Praval Parikh

Posted on Jan 3

I Built a Scalable Financial Transaction System That Stays Correct Under Load

#systemdesign #database #performance #architecture

Financial systems rarely fail because they are slow.

They fail because they are wrong.

A duplicated transaction, an out-of-order withdrawal, or a race condition in a balance update is enough to permanently break user trust. As traffic grows, correctness becomes harder not easier.

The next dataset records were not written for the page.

(** Property X6: after cancel_appointment, successful or not, the slot is free in the
    store; a schedule_appointment for it then succeeds as soon as the pair
    is valid at the two readings of the clock, and the new row is appended
    after the rows kept, the cancelled ones among them. *)
Theorem cancel_then_schedule (db : table) (ts date time : string) :
  let db' := snd (cancel_appointment db ts date time) in
  DatabaseManager.check_availability db' date time = true
  /\ List.length db' = List.length db
  /\ forall clk ts' doctor notes,
       _is_valid_datetime (clk 0%nat) date time = Ok true ->
       _is_valid_datetime (clk 1%nat) date time = Ok true ->
       schedule_appointment clk db' ts' date time doctor notes
       = ((true, "Appointment scheduled successfully"),
          (db' ++ [new_row db' ts' date time doctor notes])%list).
Proof.
  cbv zeta.
  assert (E : snd (cancel_appointment db ts date time)
              = snd (DatabaseManager.cancel_appointment db ts date time)).
  { unfold cancel_appointment.
    destruct (DatabaseManager.cancel_appointment db ts date time) as [[|] db'];
      reflexivity. }
  rewrite E.
  assert (Hfree : DatabaseManager.check_availability
                    (snd (DatabaseManager.cancel_appointment db ts date time))
                    date time = true).
  { apply check_availability_count. apply count_scheduled_cancelled. }
  split; [exact Hfree|]. split.
  - unfold DatabaseManager.cancel_appointment. cbn [snd]. apply length_map.
  - intros clk ts' doctor notes H0 H1.
    unfold schedule_appointment, is_available. rewrite H0, H1, Hfree.
    reflexivity.
Qed.

Lemma cancel_then_schedule_witness :
  _is_valid_datetime (friday_noon 0%nat) "2025-01-06" "09:00" = Ok true
  /\ fst (schedule_appointment friday_noon
            (snd (cancel_appointment [monday_9am] "2025-01-03 11:00:00"
                    "2025-01-06" "09:00"))
            "2025-01-03 12:00:00" "2025-01-06" "09:00" "Dr. Jones" "")
     = (true, "Appointment scheduled successfully").
Proof.
  assert (H : _is_valid_datetime (friday_noon 0%nat) "2025-01-06" "09:00"
              = Ok true) by (vm_compute; reflexivity).
  split; [exact H|].
  rewrite (proj2 (proj2 (cancel_then_schedule [monday_9am]
                           "2025-01-03 11:00:00" "2025-01-06" "09:00"))
             friday_noon "2025-01-03 12:00:00" "Dr. Jones" "" H H).
  reflexivity.
Defined.

(** ** The validator over time *)

(** Property X7: validity only decays with time: a pair that is valid at a reading of
    the clock was valid at every earlier reading, so a pair that is not
    valid now (its notice is too short, or it lies outside working hours or
    on a weekend) is not valid at any later reading either. *)
Theorem validity_decays (now later : datetime) (date time : string) :
  0 <= now <= later ->
  _is_valid_datetime later date time = Ok true ->
  _is_valid_datetime now date time = Ok true.
Proof.
  intros Hle Hv. apply valid_datetime_true in Hv.
  destruct Hv as (dt & limit & Hp & Hl & Hlim & Hb).
  destruct (add_cases later (hours MIN_SCHEDULE_NOTICE)) as [[E Hr]|[E _]];
    rewrite E in Hl; [|discriminate].
  apply Ok_inj in Hl. subst limit.
  assert (Hn : add now (hours MIN_SCHEDULE_NOTICE)
               = Ok (now + hours MIN_SCHEDULE_NOTICE)).
  { apply add_in_range. unfold hours, MIN_SCHEDULE_NOTICE, US_PER_HOUR in *. lia. }
  rewrite (valid_datetime_parsed _ _ _ _ _ Hp Hn), Hb.
  replace (dt <? now + hours MIN_SCHEDULE_NOTICE) with false
    by (symmetry; apply Z.ltb_ge; lia).
  reflexivity.
Qed.

Lemma validity_decays_witness :
  0 <= instant "2025-01-02 08:00" <= instant "2025-01-03 12:00"
  /\ _is_valid_datetime (instant "2025-01-02 08:00") "2025-01-06" "09:00"
     = Ok true.
Proof.
  assert (H : 0 <= instant "2025-01-02 08:00" <= instant "2025-01-03 12:00")
    by (vm_compute; split; discriminate).
  split; [exact H|].
  apply (validity_decays _ (instant "2025-01-03 12:00") _ _ H).
  vm_compute. reflexivity.
Defined.

(** ** Listings *)

Lemma by_date_time_total (a b : Row.t) :
  DatabaseManager.by_date_time a b = true
  \/ DatabaseManager.by_date_time b a = true.
Proof.
  unfold DatabaseManager.by_date_time, String.ltb.
  rewrite (String.compare_antisym (Row.date b) (Row.date a)).
  destruct (String.compare (Row.date a) (Row.date b)) eqn:E; cbn [CompOpp orb].
  - apply String.compare_eq_iff in E. rewrite E, String.eqb_refl. cbn [andb].
    apply String.leb_total.
  - left. reflexivity.
  - right. reflexivity.
Qed.

Lemma by_date_time_le (a b : Row.t) :
  DatabaseManager.by_date_time a b = true -> date_time_le a b.
Proof.
  unfold DatabaseManager.by_date_time, date_time_le. intros H.
  apply orb_true_iff in H. destruct H as [H|H]; [left; exact H|].
  apply andb_true_iff in H. destruct H as [H1 H2].
  apply String.eqb_eq in H1. right. split; assumption.
Qed.

Lemma Sorted_impl {A : Type} (R S : A -> A -> Prop) (l : list A) :
  (forall a b, R a b -> S a b) -> Sorted R l -> Sorted S l.
Proof.
  intros HRS. induction 1 as [|a l Hs IH Hhd]; constructor; [exact IH|].
  destruct Hhd; constructor. apply HRS. assumption.
Qed.

(** Property X8: without a date (or with the empty string for a date) the listing is
    a rearrangement of the rows with status 'scheduled' whose date is not
    before today, as strings, in ascending order of date and, within a
    date, of time; no cancelled row and no row of an earlier date is in it. *)
Theorem get_appointments_upcoming (db : AppointmentManager.table) (today : string) :
  let l := AppointmentManager.get_appointments db today None in
  AppointmentManager.get_appointments db today (Some "") = l
  /\ Permutation l
       (filter (fun r => String.leb today (Row.date r)
                         && (Row.status r =? "scheduled")%string) db)
  /\ Sorted date_time_le l
  /\ Forall (fun r => String.leb today (Row.date r) = true
                      /\ Row.status r = "scheduled"
                      /\ Row.status r <> "cancelled" /\ In r db) l.
Proof.
  cbv zeta.
  unfold AppointmentManager.get_appointments, DatabaseManager.get_appointments.
  set (keep := fun r : Row.t => _).
  split; [reflexivity|]. split; [|split].
  - symmetry. apply order_by_perm.
  - apply (Sorted_impl (fun a b => DatabaseManager.by_date_time a b = true));
      [exact by_date_time_le|].
    apply order_by_sorted. exact by_date_time_total.
  - apply Forall_forall. intros r Hin.
    apply (Permutation_in r (Permutation_sym (order_by_perm _ _))) in Hin.
    apply filter_In in Hin. destruct Hin as [Hin Hk]. unfold keep in Hk.
    apply andb_true_iff in Hk. destruct Hk as [Hd Hs].
    apply String.eqb_eq in Hs. repeat split; try assumption.
    rewrite Hs. discriminate.
Qed.

Lemma strptime_needs_date (time : string) :
  strptime_Ymd_HM ("" ++ " " ++ time) = Raise ValueError.
Proof. destruct time as [|a [|b [|c t]]]; reflexivity. Qed.

Lemma valid_date_nonempty (now : datetime) (date time : string) :
  _is_valid_datetime now date time = Ok true -> date <> "".
Proof.
  intros H ->. apply valid_datetime_true in H.
  destruct H as (dt & _ & Hp & _). rewrite strptime_needs_date in Hp.
  discriminate.
Qed.

Lemma get_daily_schedule_In (db : table) (today date : string) (r : Row.t) :
  date <> "" ->
  (In r (get_daily_schedule db today date) <->
   In r db /\ Row.date r = date /\ Row.status r = "scheduled").
Proof.
  intros Hne. unfold get_daily_schedule, DatabaseManager.get_appointments.
  destruct date as [|c s]; [contradiction|].
  split.
  - intros Hin.
    apply (Permutation_in r (Permutation_sym (order_by_perm _ _))) in Hin.
    apply filter_In in Hin. destruct Hin as [Hin Hk].
    apply andb_true_iff in Hk. destruct Hk as [Hd Hs].
    apply String.eqb_eq in Hd, Hs. auto.
  - intros (Hin & Hd & Hs).
    apply (Permutation_in r (order_by_perm _ _)).
    apply filter_In. split; [exact Hin|].
    rewrite Hd, Hs, String.eqb_refl. reflexivity.
Qed.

In this post, I’ll walk through how I designed a scalable financial transaction system that prioritizes correctness first, while still achieving high throughput under heavy concurrency.

👉 Source code:

https://github.com/plebsicle/microfin

Why Naive Financial Systems Break at Scale

A typical starting point looks simple:

A request hits the server
The server validates it
A database transaction updates the balance

This works fine at low traffic. Under concurrency, it quickly breaks.

Common failure modes:

Multiple concurrent updates to the same balance
Database connection exhaustion
Lock contention increasing latency
Race conditions causing incorrect balances

Even with database transactions, allowing concurrent writes to shared financial state is dangerous. Locking harder reduces throughput, and scaling vertically only delays the problem.

Direct concurrent writes to financial state do not scale safely.

Defining the Non-Negotiables

Before choosing any technology, I defined the system requirements:

Strong consistency for account balances
Sequential execution of transactions per user/account
High throughput under concurrent load
Horizontal scalability
Fault tolerance
A system that is easy to reason about

Every architectural decision follows from these constraints.

High-Level Architecture

The key idea is to separate request ingestion from state mutation.

At a high level:

Requests are accepted and validated by application servers
Valid transactions are queued
Transactions are processed sequentially per user
Durable state is updated in the database
Caching is used purely as a performance optimization

This allows the system to absorb traffic spikes without immediately mutating shared state.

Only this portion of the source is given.